Prompt
Report back every line from the entries below in which the word "reflexivity" occurs.

Data entries:
(** An expired lock shared by 7 (STARTED) and 8 (PREPARED): the exclusive request
    of 9 is refused, but 7 has lost its locks. *)
Lemma refused_request_steals :
  let m := set_key 0 [1] (mkLockInfo false [7; 8] 50) (new_lock_map 2) in
  let r := LockMgr.AcquireLocked 3 m 0 [1] 60 (request true 9 0) 0 [] {[7 := STARTED; 8 := PREPARED]} in
  a_status r = TimedOut kLockTimeout ∧ a_wait_ids r = [7; 8] ∧ a_map r = m ∧
  a_db r !! 7 = Some LOCKS_STOLEN ∧ a_db r !! 8 = Some PREPARED.
Proof. vm_compute. done. Qed.

Lemma UnLockKey_releases_witness :
  lock_at (UnLockKey 0 7 [1] 0 example_map) 0 [1] = None ∧
  released 7 (lock_at example_map 0 [1]) (lock_at (UnLockKey 0 7 [1] 0 example_map) 0 [1]).
Proof.
  split; [reflexivity|]. apply (UnLockKey_releases 0 example_map 0 [1] 7). simpl. lia.
Defined.

Lemma exclusive_lock_count_witness :
  let m := a_map (LockMgr.AcquireLocked 3 (new_lock_map 2) 0 [1] 0 (request true 7 0) 0 [] ∅) in
  lock_cnt m = 1 ∧ lock_cnt m = Z.of_nat (locked_keys m).
Proof.
  split; [reflexivity|].
  apply (exclusive_lock_count 3 2 ∅ _ ∅); [lia|]. apply rtc_once.
  apply (ls_acquire 3 (λ x, x = true) (new_lock_map 2) ∅ 0 [1] 0 true 7 0 0 []); [simpl; lia|done].
Defined.

Lemma shared_lock_count_drifts_witness :
  let m := new_lock_map 2 in
  let m1 := a_map (LockMgr.AcquireLocked 3 m 0 [1] 0 (request false 7 0) 0 [] ∅) in
  let m2 := a_map (LockMgr.AcquireLocked 3 m1 0 [1] 0 (request false 8 0) 0 [] ∅) in
  lock_cnt (UnLockKey 3 8 [1] 0 (UnLockKey 3 7 [1] 0 m2)) = -1.
Proof.
  apply (shared_lock_count_drifts 3 (new_lock_map 2) 0 [1] 0 7 8 0 0 [] ∅); [lia|simpl; lia|done|simpl; lia|reflexivity].
Defined.

Definition empty_mgr : TransactionLockMgr := mkMgr ∅ 0 ∅ ∅ (mkWait ∅ ∅ None) ∅ ∅.
(* ===== verification/LRUList.v ===== *)
(** * The LRU block cache: the LRU list

    The circular list of unreferenced entries around the dummy head, split by
    [lru_low_pri_] into the low-priority pool [lo] and the high-priority pool
    [hi], oldest first; and what LRU_Remove, LRU_Insert and MaintainPoolSize do
    to it. *)
From S2P Require Import Prelude Status LRUCache LRUTable.

(** ** Linked sequences *)

Fixpoint links (nx pv : nat → ptr) (c : list nat) : Prop :=
  match c with
  | a :: ((b :: _) as c') => nx a = Some b ∧ pv b = Some a ∧ links nx pv c'
  | _ => True
  end.

Lemma links_app nx pv l1 a l2 : links nx pv (l1 ++ a :: l2) ↔ links nx pv (l1 ++ [a]) ∧ links nx pv (a :: l2).
Proof.
  induction l1 as [|b l1 IH]; [simpl; naive_solver|].
  destruct l1 as [|d l1]; [simpl in *; naive_solver|]. cbn [app links] in *. naive_solver.
Qed.

Lemma links_frame nx pv nx' pv' c :
  (∀ a, a ∈ removelast c → nx' a = nx a) → (∀ b, b ∈ tail c → pv' b = pv b) → links nx pv c → links nx' pv' c.
Proof.
  induction c as [|a c IH]; [done|]. destruct c as [|b c]; [done|]. intros Hn Hp (H1 & H2 & H3).
  change (nx' a = Some b ∧ pv' b = Some a ∧ links nx' pv' (b :: c)).
  rewrite Hn by (simpl; left). rewrite Hp by (simpl; left). split_and!; [done|done|].
  apply IH; [| |done].
  - intros x Hx. apply Hn. change (x ∈ a :: removelast (b :: c)). by right.
  - intros x Hx. apply Hp. simpl in *. by right.
Qed.

Definition upd (f : nat → ptr) (a : nat) (p : ptr) : nat → ptr := λ b, if decide (b = a) then p else f b.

Task output
  split; [reflexivity|]. apply (UnLockKey_releases 0 example_map 0 [1] 7). simpl. lia.
  split; [reflexivity|].
  apply (shared_lock_count_drifts 3 (new_lock_map 2) 0 [1] 0 7 8 0 0 [] ∅); [lia|simpl; lia|done|simpl; lia|reflexivity].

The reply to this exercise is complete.